(** The head text of a document. *)
Definition head_of (html : string) : option string :=
  getNodeValue (Some (collapse_line_breaks html)) NODES_REG_EXPS.head.

(** ** The matcher, for the proofs *)

(** Continuations that agree everywhere. *)
Definition cont_eq (k k' : mcont) : Prop := forall s cap, k s cap = k' s cap.

(** The predicate of an atom that matches one code unit. *)
Definition atom_pred (ic : bool) (r : regex) : option (ascii -> bool) :=
  match r with
  | Chr c => Some (matches_char ic c)
  | Dot => Some (fun x => negb (is_line_terminator x))
  | Space => Some is_whitespace
  | Class cs => Some (fun x => existsb (fun c => matches_char ic c x) cs)
  | _ => None
  end.

(** [p*] and [p*?] followed by [k], by recursion on the input. *)
Fixpoint star_greedy (p : ascii -> bool) (k : mcont) (s : string)
  (cap : option string) : option mresult :=
  match s with
  | String x s' =>
      if p x then or_else (star_greedy p k s' cap) (k s cap) else k s cap
  | EmptyString => k s cap
  end.

Fixpoint star_lazy (p : ascii -> bool) (k : mcont) (s : string)
  (cap : option string) : option mresult :=
  or_else (k s cap)
    match s with
    | String x s' => if p x then star_lazy p k s' cap else None
    | EmptyString => None
    end.

(** The matcher with the quantified atoms walked directly. *)
Fixpoint rmatch_direct (ic : bool) (r : regex) (s : string)
  (cap : option string) (k : mcont) {struct r} : option mresult :=
  match r with
  | Seq r1 r2 =>
      rmatch_direct ic r1 s cap (fun s1 cap1 => rmatch_direct ic r2 s1 cap1 k)
  | Alt r1 r2 =>
      or_else (rmatch_direct ic r1 s cap k) (rmatch_direct ic r2 s cap k)
  | Star r1 =>
      match atom_pred ic r1 with
      | Some p => star_greedy p k s cap
      | None => rmatch ic r s cap k
      end
  | StarLazy r1 =>
      match atom_pred ic r1 with
      | Some p => star_lazy p k s cap
      | None => rmatch ic r s cap k
      end
  | Opt r1 =>
      match atom_pred ic r1 with
      | Some p => or_else (single p s cap k) (k s cap)
      | None => rmatch ic r s cap k
      end
  | Group r1 =>
      rmatch_direct ic r1 s cap
        (fun s1 _ =>
           k s1 (Some (substring 0 (String.length s - String.length s1) s)))
  | _ => rmatch ic r s cap k
  end.

(** The rest of [s] after the literal [p], when [s] starts with it. *)
Fixpoint strip_prefix (ic : bool) (p s : string) : option string :=
  match p with
  | EmptyString => Some s
  | String c p' =>
      match s with
      | String x s' => if matches_char ic c x then strip_prefix ic p' s' else None
      | EmptyString => None
      end
  end.

(** [occurs ic p s]: the literal [p] occurs somewhere in [s]. *)
Fixpoint occurs (ic : bool) (p s : string) : bool :=
  match strip_prefix ic p s with
  | Some _ => true
  | None =>
      match s with
      | String _ s' => occurs ic p s'
      | EmptyString => false
      end
  end.

(** No capture group under a quantifier; the group lies on every path. *)
Fixpoint quantifiers_plain (r : regex) : bool :=
  match r with
  | Seq r1 r2 | Alt r1 r2 => quantifiers_plain r1 && quantifiers_plain r2
  | Star r1 | StarLazy r1 | Opt r1 => negb (has_group r1) && quantifiers_plain r1
  | Group r1 => quantifiers_plain r1
  | _ => true
  end.

Fixpoint sets_group (r : regex) : bool :=
  match r with
  | Group _ => true
  | Seq r1 r2 => sets_group r1 || sets_group r2
  | Alt r1 r2 => sets_group r1 && sets_group r2
  | _ => false
  end.

(** A matcher hands its continuation a defined capture when it was given
    one, and when [flag] says it sets one itself. *)
Definition passes_capture (flag : bool) (m : matcher) : Prop :=
  forall s cap k res,
    m s cap k = Some res ->
    exists s' cap',
      k s' cap' = Some res /\
      (flag = true -> cap' <> None) /\ (cap <> None -> cap' <> None).

(** The eight patterns of [NODES_REG_EXPS]. *)
Definition node_patterns : list RegExp :=
  [NODES_REG_EXPS.head; NODES_REG_EXPS.title; NODES_REG_EXPS.url;
   NODES_REG_EXPS.siteName; NODES_REG_EXPS.description;
   NODES_REG_EXPS.description2; NODES_REG_EXPS.keywords;
   NODES_REG_EXPS.author].

(** [k] fails at every non-empty suffix of [pre], continued by [rest]. *)
Fixpoint fails_along (k : mcont) (cap : option string) (pre rest : string)
  : Prop :=
  match pre with
  | EmptyString => True
  | String c pre' =>
      k (pre ++ rest) cap = None /\ fails_along k cap pre' rest
  end.

(** ** Sample documents *)

(** A document whose head holds one plain description tag, and that head. *)
Definition html_with_description (X : string) : string :=
  qq "<head><meta name='description' content='" ++ X ++ qq "'></head>".

Definition head_with_description (X : string) : string :=
  qq "<meta name='description' content='" ++ X ++ qq "'>".

(** A text free of line breaks, double quotes and [<]. *)
Definition plain_text (X : string) : bool :=
  negb (contains_char
          (fun c => is_line_terminator c || Ascii.eqb c dquote || Ascii.eqb c "<")
          X).

(** The same, decided. *)
Fixpoint fails_alongb (k : mcont) (cap : option string) (pre rest : string)
  : bool :=
  match pre with
  | EmptyString => true
  | String c pre' =>
      match k (pre ++ rest) cap with
      | None => fails_alongb k cap pre' rest
      | Some _ => false
      end
  end.

(** [s] does not start with a code unit in [p]. *)
Definition head_free (p : ascii -> bool) (s : string) : bool :=
  match s with
  | String c _ => negb (p c)
  | EmptyString => true
  end.

(** What follows the capture in the six meta patterns. *)
Definition meta_tail : regex :=
  seq_of [lit (qq "'"); Star Space; Opt (Chr "/"); lit ">"].

(** The field patterns other than description2. *)
Definition other_patterns : list RegExp :=
  [NODES_REG_EXPS.url; NODES_REG_EXPS.siteName; NODES_REG_EXPS.title;
   NODES_REG_EXPS.description; NODES_REG_EXPS.keywords;
   NODES_REG_EXPS.author].

(** A head whose og:description tag has an empty content, followed by a
    plain description tag. *)
Definition empty_og_description_html : string :=
  qq "<head><meta property='og:description' content=''><meta name='description' content='X'></head>".

(** A head element with an attribute whose content holds the text [<head>]. *)
Definition head_with_attribute_html : string :=
  qq "<head lang='en'><script>var s = '<head>';</script><title>T</title></head>".

(** ** Definitions for the further properties *)

Definition is_comma (c : ascii) : bool := Ascii.eqb c ",".

(** A value that is absent or holds no line break. *)
Definition single_line (v : option string) : Prop :=
  match v with
  | Some s => contains_char is_line_terminator s = false
  | None => True
  end.

(** The literal [p] starts at some index inside [pre], in [pre ++ rest]. *)
Fixpoint starts_within (ic : bool) (p pre rest : string) : bool :=
  match pre with
  | EmptyString => false
  | String c pre' =>
      match strip_prefix ic p (pre ++ rest) with
      | Some _ => true
      | None => starts_within ic p pre' rest
      end
  end.

(** Every capture group of the pattern is [(.*?)]. *)
Fixpoint groups_lazy_dot (r : regex) : bool :=
  match r with
  | Group (StarLazy Dot) => true
  | Group _ => false
  | Seq r1 r2 | Alt r1 r2 => groups_lazy_dot r1 && groups_lazy_dot r2
  | Star r1 | StarLazy r1 | Opt r1 => groups_lazy_dot r1
  | _ => true
  end.

(** A matcher keeps [Q] on the capture it hands to its continuation. *)
Definition keeps (Q : option string -> Prop) (m : matcher) : Prop :=
  forall s cap k res,
    Q cap -> m s cap k = Some res ->
    exists s' cap', Q cap' /\ k s' cap' = Some res.

(** A head with the six tags, one after the other, and the document around
    it. *)
Definition full_head (U S T D K A : string) : string :=
  qq "<meta property='og:url' content='" ++ U ++ qq "'>" ++
  qq "<meta property='og:site_name' content='" ++ S ++ qq "'>" ++
  "<title>" ++ T ++ "</title>" ++
  qq "<meta property='og:description' content='" ++ D ++ qq "'>" ++
  qq "<meta name='keywords' content='" ++ K ++ qq "'>" ++
  qq "<meta name='author' content='" ++ A ++ qq "'>".

Definition full_html (U S T D K A : string) : string :=
  "<head>" ++ full_head U S T D K A ++ "</head>".

(** A keyword that comes back from the keywords tag as it went in: plain
    text, not empty, without a comma. *)
Definition good_keyword (k : string) : bool :=
  plain_text k && negb (contains_char is_comma k) && negb (is_empty k).


(** A text of white space only. *)
Definition all_whitespace (ws : string) : bool :=
  negb (contains_char (fun c => negb (is_whitespace c)) ws).

(** The pattern matches at some index inside [pre], in [pre ++ rest]. *)
Fixpoint matches_within (re : RegExp) (pre rest : string) : bool :=
  match pre with
  | EmptyString => false
  | String c pre' =>
      match match_at re (pre ++ rest) with
      | Some _ => true
      | None => matches_within re pre' rest
      end
  end.

(** The six meta patterns, each with the attribute it asks for. *)
Definition meta_patterns : list (RegExp * string) :=
  [(NODES_REG_EXPS.url, qq "property='og:url'");
   (NODES_REG_EXPS.siteName, qq "property='og:site_name'");
   (NODES_REG_EXPS.description, qq "property='og:description'");
   (NODES_REG_EXPS.description2, qq "name='description'");
   (NODES_REG_EXPS.keywords, qq "name='keywords'");
   (NODES_REG_EXPS.author, qq "name='author'")].

(** * Properties *)

(** ** Strings *)

Lemma append_nil_r (s : string) : s ++ EmptyString = s.
Proof. induction s as [|c s IH]; simpl; congruence. Qed.

Lemma append_assoc (a b c : string) : (a ++ b) ++ c = a ++ (b ++ c).
Proof. induction a as [|x a IH]; simpl; congruence. Qed.

Lemma length_append (a b : string) :
  String.length (a ++ b) = String.length a + String.length b.
Proof. induction a as [|x a IH]; simpl; congruence. Qed.

Lemma append_snoc (a : string) (c : ascii) (b : string) :
  (a ++ String c EmptyString) ++ b = a ++ String c b.
Proof. rewrite append_assoc. reflexivity. Qed.

Lemma ltb_tail (c : ascii) (s : string) :
  Nat.ltb (String.length s) (String.length (String c s)) = true.
Proof. apply Nat.ltb_lt. simpl. lia. Qed.

Lemma consumed_tail (c : ascii) (s : string) : consumed (String c s) s = 1.
Proof. unfold consumed. cbn [String.length]. lia. Qed.

Lemma consumed_tail2 (c d : ascii) (s : string) :
  consumed (String c (String d s)) s = 2.
Proof. unfold consumed. cbn [String.length]. lia. Qed.

Lemma substring_0_append (a b : string) :
  substring 0 (String.length (a ++ b) - String.length b) (a ++ b) = a.
Proof.
  rewrite length_append.
  replace (String.length a + String.length b - String.length b)
    with (String.length a) by lia.
  induction a as [|x a IH]; simpl.
  - destruct b; reflexivity.
  - rewrite IH. reflexivity.
Qed.

Lemma prefix_append (t s : string) :
  prefix t s = true <-> exists post, s = t ++ post.
Proof.
  revert s. induction t as [|c t IH]; intros s.
  - destruct s; simpl; split; intros _; try reflexivity; eexists; reflexivity.
  - destruct s as [|x s]; simpl.
    + split; [discriminate | intros [post H]; discriminate].
    + destruct (ascii_dec c x) as [->|Hne].
      * rewrite IH. split; intros [post H]; exists post; congruence.
      * split; [discriminate | intros [post H]; congruence].
Qed.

[INSTRUCTIONS TO FOLLOW]: Using the listing above, gather each line that holds the string "RegExp" and copy it.

[TASK RESPONSE]:
Definition node_patterns : list RegExp :=
Definition other_patterns : list RegExp :=
Fixpoint matches_within (re : RegExp) (pre rest : string) : bool :=
Definition meta_patterns : list (RegExp * string) :=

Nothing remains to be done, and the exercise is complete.